Instructions Further Explanation
Explain Rationale and Purpose – To ensure patient access information is stored securely in line with the Information Security Policy
Staff Included – Shared sources may include: Social Care Direct, NuTH Services, patients and family/carers in line with patients consent to share details.
Documentation of Key Codes – Professionals who have been informed of the keycode or keysafe number should document this in the patients record on SystmOne when the information is shared.
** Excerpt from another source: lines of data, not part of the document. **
(** Where nothing is left, nothing goes on. *)
Lemma quiet_stuck h s : quiet s → ∀ l, forward s l → step h l s = None.
Proof.
  intros (Q1 & Q2 & Q3) l Hf. assert (Hc : ∀ id, calls s !! id = None) by (intros id; by rewrite Q2). destruct l; try done; cbn.
  - unfold arrive. by rewrite Q1.
  - unfold take_turn. destruct (Q3 k) as [-> ->]. done.
  - unfold get_slot. by destruct (Q3 k) as [_ ->].
  - unfold begin_turn. by destruct (Q3 k) as [_ ->].
  - unfold over. by destruct (Q3 k) as [_ ->].
  - unfold published. by rewrite Hc.
  - unfold lend. by rewrite Hc.
  - unfold answered. by rewrite Hc.
  - unfold reclaim. by rewrite Hc.
  - unfold reacquire. by rewrite Hc.
Qed.

Definition is_idle (x : Sess) : bool := match queue x, turn x with [], None => true | _, _ => false end.

Lemma idle_sessions (m : gmap string Sess) k : forallb (λ x, is_idle x.2) (map_to_list m) = true → is_idle (default idle (m !! k)) = true.
Proof.
  rewrite forallb_forall. intros Ha. destruct (m !! k) as [x|] eqn:Hk; [|done]. apply elem_of_map_to_list, list_elem_of_In in Hk. by apply Ha in Hk.
Qed.

Lemma ended_quiet : quiet ended.
Proof.
  split; [by vm_compute|]. split; [by vm_compute|]. intros k. assert (Ha : is_idle (sess_at ended k) = true) by (apply idle_sessions; by vm_compute).
  unfold turn_at. generalize dependent (sess_at ended k). intros [[] []]; by cbn.
Qed.


(** Over MCP the slot stays taken: bob, with a turn queued ahead of the ask, waits for
    alice's slot, and alice for bob, until the ask times out. In the turn itself the
    same ask lends the slot, and bob goes on. *)
Definition busy_bob (o : Origin) : list Label :=
  turn_for "alice" ++ [LInbound (write "bob"); LArrive 0 (Some "bob"); LTake (key "bob") false] ++ asks_agent "a1" o "alice" "bob".

Definition stalled : State := reached host (busy_bob (OverMCP (key "alice"))).
Definition lending : State := reached host (busy_bob (InTurn (key "alice"))).

Example mcp_stalls : run host (busy_bob (OverMCP (key "alice"))) start = Some stalled ∧ used stalled = 1 ∧
  step host (LSlot (key "bob")) stalled = None ∧ step host (LTake (key "bob") false) stalled = None ∧ step host (LAnswered "a1") stalled = None ∧
  (∀ o, step host (LOver (key "alice") o) stalled = None) ∧ is_Some (step host (LGiveUp "a1") stalled) ∧
  run host (busy_bob (InTurn (key "alice"))) start = Some lending ∧ used lending = 0 ∧ is_Some (step host (LSlot (key "bob")) lending).
Proof. split_and!; try (intros o); by vm_compute; try eexists. Qed.

(** A sub-agent that alice waits for asks bob, and bob asks alice in a turn of its own:
    the graph has the sub-agent's wait and not alice's, the second ask is taken, and
    each of the two turns waits for the other until a timeout. *)
Definition two_slots : Host :=
  {| agents := agents host; running := true; maxSubagentDepth := 3; maxConcurrentTurns := Some 2; modelTimeouts := ∅; defaultTimeout := 60 |}.

Definition circle : list Label :=
  turn_for "alice" ++ turn_for "bob" ++ asks_agent "a1" (InClone (key "alice") "alice-2") "alice" "bob" ++ asks_agent "b1" (InTurn (key "bob")) "bob" "alice".

Definition circled : State := reached two_slots circle.

Example clone_circle : run two_slots circle start = Some circled ∧ size (calls circled) = 2 ∧ used circled = 0 ∧
  (∀ o, step two_slots (LOver (key "alice") o) circled = None) ∧ (∀ o, step two_slots (LOver (key "bob") o) circled = None) ∧
  step two_slots (LAnswered "a1") circled = None ∧ step two_slots (LAnswered "b1") circled = None ∧
  step two_slots (LTake (key "alice") false) circled = None ∧ step two_slots (LTake (key "bob") false) circled = None.
Proof. split_and!; try (intros o); by vm_compute. Qed.

End AskExamples.
Lemma map_push_back_sorted (k : string) (i : nat) (m : suite_map_t) :
  StronglySorted string_lt (map fst m) ->
  StronglySorted string_lt (map fst (map_push_back k i m)).
Proof.
  induction m as [|[k' v] m IH]; simpl; intros Hs.
  - repeat constructor.
  - apply StronglySorted_inv in Hs as [Hs Hall].
    destruct (String.compare k k') eqn:Hc; simpl.
    + constructor; assumption.
    + constructor; [constructor; assumption|].
      constructor; [exact Hc|].
      apply List.Forall_forall. intros x Hx.
      rewrite List.Forall_forall in Hall.
      eapply string_lt_trans; [exact Hc | apply Hall; exact Hx].
    + constructor; [apply IH; exact Hs|].
      apply List.Forall_forall. intros x Hx.
      apply map_push_back_keys in Hx as [->|Hx].
      * apply compare_Gt_lt. exact Hc.
      * rewrite List.Forall_forall in Hall. apply Hall. exact Hx.
Qed.

Lemma sorted_key_fresh (k : string) (m : suite_map_t) :
  StronglySorted string_lt (k :: map fst m) -> ~ In k (map fst m).
Proof.
  intros Hs Hin. apply StronglySorted_inv in Hs as [_ Hall].
  rewrite List.Forall_forall in Hall. exact (string_lt_irrefl k (Hall k Hin)).
Qed.
(** * Receptive Science: the bench and the simulated-effect model

    A shallow embedding of [src/app.js]: the data service's
    [getSimulatedEffects], the drop handler installed by
    [setupDropOnBeakers], [addMoleculeToBeaker], [updateSummary],
    [showReceptorDialog], the ['dragstart'] and ['dblclick'] listeners and
    what [displayConnectionResult] and [initBrainChart] put on display.  The
    render loop, the vision canvas and the audio are not modelled (time,
    trigonometry and the page's sliders are outside the source).

    Conventions of the embedding.
    - JavaScript numbers are idealised as exact rationals ([Q]); NaN,
      infinities and rounding of doubles are outside the model.
    - [app.js] starts with [import] declarations, so it is an ES module and
      all of its code is strict-mode code.
    - The mutable program state (global object, catalog, beakers, what was
      handed to the DOM / three.js / chart backends, and the entropy source
      behind [Math.random]) is threaded explicitly through a small
      state-and-exception monad.
    - three.js is an external library: its colour parser is a section
      variable, its [lerp] is modelled from its description. *)

From Stdlib Require Import QArith Qpower Qround Qminmax ZArith Lia Lqa String
  List.
From stdpp Require Import gmap strings list.

(* ================================================================== *)
(** ** JavaScript primitives used by [app.js] *)
(* ================================================================== *)

Module Js.

(** Exceptions the modelled code can raise. *)
Inductive Error : Type :=
| ReferenceError (name : string)   (* unresolvable identifier *)
| TypeError (what : string).       (* property access on [undefined] *)

Inductive Result (A : Type) : Type :=
| Ok (a : A)
| Throw (e : Error).
Arguments Ok {A} a.
Arguments Throw {A} e.

(** [Math.round]: nearest integer, ties towards +infinity. *)
Definition Math_round (x : Q) : Z := Qfloor (x + 0.5).

(** [Math.min] / [Math.max] on integers (the index computation). *)
Definition Math_min (a b : Z) : Z := Z.min a b.
Definition Math_max (a b : Z) : Z := Z.max a b.

(** Truthiness: a number is falsy when it is zero, a string when it is
    empty, [undefined] always. *)
Definition truthy_num (q : Q) : bool := negb (Qeq_bool q 0).
Definition truthy_str (s : string) : bool := negb (String.eqb s "").

(** [v || d] for a possibly-undefined number, resp. string. *)
Definition or_num (v : option Q) (d : Q) : Q :=
  match v with
  | Some q => if truthy_num q then q else d
  | None => d
  end.

Definition or_str (v : option string) (d : string) : string :=
  match v with
  | Some s => if truthy_str s then s else d
  | None => d
  end.

End Js.
Import Js.

(* ================================================================== *)
(** ** Data model *)
(* ================================================================== *)

(** One entry of a molecule's [targets] array. *)
Record Target : Type := mkTarget {
  receptor : string;
  affinity : Q
}.

(** A record of [molecules.json].  [color], [safety] and [targets] may be
    missing: the code guards each of them ([||], [?.]). *)
Record Molecule : Type := mkMolecule {
  mol_id : string;
  mol_name : string;
  mol_formula : string;
  mol_color : option string;
  mol_safety : option string;
  mol_targets : option (list Target)
}.

Record Brainwave : Type := mkBrainwave {
  delta : Q;
  theta : Q;
  alpha : Q;
  beta : Q
}.

(** The object returned by [getSimulatedEffects]. *)
Record EffectResult : Type := mkEffect {
  activation : Q;
  brainwave : Brainwave;
  mood : string;
  safety : string;
  sim_receptor : string
}.

(** A [THREE.Color]: three channels. *)
Record Color : Type := mkColor {
  cr : Q;
  cg : Q;
  cb : Q
}.

Definition Vec3 : Type := (Q * Q * Q)%type.

(** An element of the [beakers] array (the glass mesh is not modelled;
    [liquid] is [beaker.liquid.material.color]). *)
Record Beaker : Type := mkBeaker {
  position : Vec3;
  liquid : Color;
  contents : list Molecule
}.

(** What the code hands to the rendering, DOM and chart backends. *)
Inductive Emission : Type :=
| SceneAddSphere (color emissive : string) (pos : Vec3)
| SummaryPlaced (total : nat)
| ConnectionResult (mol : Molecule) (sim : EffectResult).

(** The program state.  [globals] holds the properties of the global object
    (the binding looked up for an identifier declared nowhere in the
    module); [entropy] is the sequence of values [Math.random] will return,
    [drawn] how many have been consumed. *)
Record World : Type := mkWorld {
  globals : gmap string Q;
  molecules : list Molecule;
  beakers : list Beaker;
  sink : list Emission;
  entropy : nat -> Q;
  drawn : nat
}.
(** [C1] [Discard] returns the receiver as it found it, so the flag is
    still false after the abort and end-session calls.  Calls that follow
    on the same wrapper are not refused: each one goes to the store or to
    the driver, and a following [Commit] is sent as well. *)
Theorem Discard_leaves_active :
  (forall env t c tr, snd (fst (Discard env t c tr)) = t) /\
  finalized (snd (fst (Discard env_ok txn0 caller_ctx []))) = false /\
  invoke_all env_ok txn0
    [CallDiscard caller_ctx; CallGet caller_ctx "a"; CallHas caller_ctx "a";
     CallGetSize caller_ctx "a"; CallQuery caller_ctx 3; CallQueryExtended qe0;
     CallDelete caller_ctx "a"; CallPut caller_ctx "a" None;
     CallCommit caller_ctx] [] =
  (([RetDiscard; RetGet (Some [], None); RetHas (true, None);
     RetGetSize (0%Z, None); RetQuery (Some 0, None); RetQuery (Some 0, None);
     RetDelete None; RetPut None; RetCommit None],
    txn_done),
   discard_calls ++
   [EvGet caller_ctx "a" (Some [], None);
    EvHas caller_ctx "a" (true, None);
    EvGetSize caller_ctx "a" (0%Z, None);
    EvQuery caller_ctx {| Query_of := 3; SeekPrefix := "" |} (Some 0, None);
    EvQuery (ctx txn0) qe0 (Some 0, None);
    EvDelete caller_ctx "a" None;
    EvPut caller_ctx "a" None None] ++
   commit_calls).
Proof.
  split; [exact Discard_receiver |]. split; reflexivity.
Qed.

(** [C7] A second [Discard] is not a no-op: the first one leaves the flag
    false, so the second asks the driver to abort and to end the session
    once more. *)
Theorem Discard_twice_calls_twice :
  invoke_all env_ok txn0 [CallDiscard caller_ctx; CallDiscard caller_ctx] [] =
    (([RetDiscard; RetDiscard], txn0), discard_calls ++ discard_calls) /\
  length (filter is_end_session
    (snd (invoke_all env_ok txn0
            [CallDiscard caller_ctx; CallDiscard caller_ctx] []))) = 2.
Proof. split; reflexivity. Qed.

(** ** After a successful commit *)

(** Once [Commit] has succeeded the reads, [Query] and [Commit] answer
    [ErrTxnFinalized] and [Discard] returns at once; none of them, nor
    [Put] and [Delete], calls the driver or the store. *)
Lemma after_Commit_reads_refused env t c tr c' k q qe tr' :
  finalized t = false ->
  commit_transaction env tr (session t) (WithTimeout c (txnTimeout (m t))) = None ->
  let t' := snd (fst (Commit env t c tr)) in
  Get env t' c' k tr' = ((None, Some ErrTxnFinalized), tr') /\
  Has env t' c' k tr' = ((false, Some ErrTxnFinalized), tr') /\
  GetSize env t' c' k tr' = ((0%Z, Some ErrTxnFinalized), tr') /\
  Query env t' c' q tr' = ((None, Some ErrTxnFinalized), tr') /\
  QueryExtended env t' qe tr' = ((None, Some ErrTxnFinalized), tr') /\
  Commit env t' c' tr' = ((Some ErrTxnFinalized, t'), tr') /\
  Discard env t' c' tr' = ((tt, t'), tr').
Proof.
  intros Hact Hok t'.
  assert (Hfin : finalized t' = true).
  { unfold t'. rewrite (Commit_accepted env t c tr Hact Hok). reflexivity. }
  repeat split;
    auto using Get_finalized, Has_finalized, GetSize_finalized, Query_finalized,
      QueryExtended_finalized, Commit_finalized, Discard_finalized.
Qed.

(** [C3] After a successful [Commit] nothing reaches the driver or the
    store any more, and [Get] answers [ErrTxnFinalized]; [Put] and [Delete]
    however answer with the store's [ErrClosed], which is another error
    value. *)
Theorem Put_Delete_after_Commit_ErrClosed :
  invoke_all env_ok txn0
    [CallCommit caller_ctx; CallPut caller_ctx "a" None;
     CallDelete caller_ctx "a"; CallGet caller_ctx "a"] [] =
  (([RetCommit None; RetPut (Some ErrClosed); RetDelete (Some ErrClosed);
     RetGet (None, Some ErrTxnFinalized)], txn_done),
   commit_calls) /\
  (forall env t c k v tr,
      Put env (set_finalized true t) c k v tr = (Some ErrClosed, tr) /\
      Delete env (set_finalized true t) c k tr = (Some ErrClosed, tr)) /\
  ErrClosed <> ErrTxnFinalized.
Proof.
  split; [reflexivity |]. split; [| discriminate].
  intros. split; [apply Put_finalized | apply Delete_finalized]; reflexivity.
Qed.

(** ** Goroutines *)

Lemma count_set_nth {A} (p : A -> bool) (x y : A) l i :
  nth_error l i = Some y ->
  length (filter p (set_nth i x l)) + Nat.b2n (p y) =
  length (filter p l) + Nat.b2n (p x).
Proof.
  revert i. induction l as [| a l IH]; intros [| i] H; cbn in H.
  - discriminate.
  - discriminate.
  - injection H as ->. cbn. destruct (p x), (p y); cbn; lia.
  - specialize (IH i H). cbn. destruct (p a); cbn; lia.
Qed.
Retrieve the patient record and document within the nursing assessment template under ‘maintain safe environment’.
– Within the template tick ‘Patient has Key safe’ or ‘Patient door access key code’ to confirm we have this information.
– Create a confidential note via the quick link within the template.
– Document the key safe number or door access code in the left hand column.
– Save consultation.
Please refer to the how to guide
Information for patients – Inform the patient verbally this information will be kept securely on their record in line with the Information Security Policy.
– If the patient has capacity issues following a MCA assessment the patients next of kin/family member should be informed
– If this is not possible a best interest’s decision should be made to store the key code to ensure visiting professionals have access and the patient receives the appropriate care.
Keycode update on discharge from service – The clinical staff member completing the final episode of care documentation prior discharge from the service must locate the confidential notes in the clinical tree. Add a new confidential note to say patient has been discharged from the service and this keysafe or keycode number may no longer be up to date.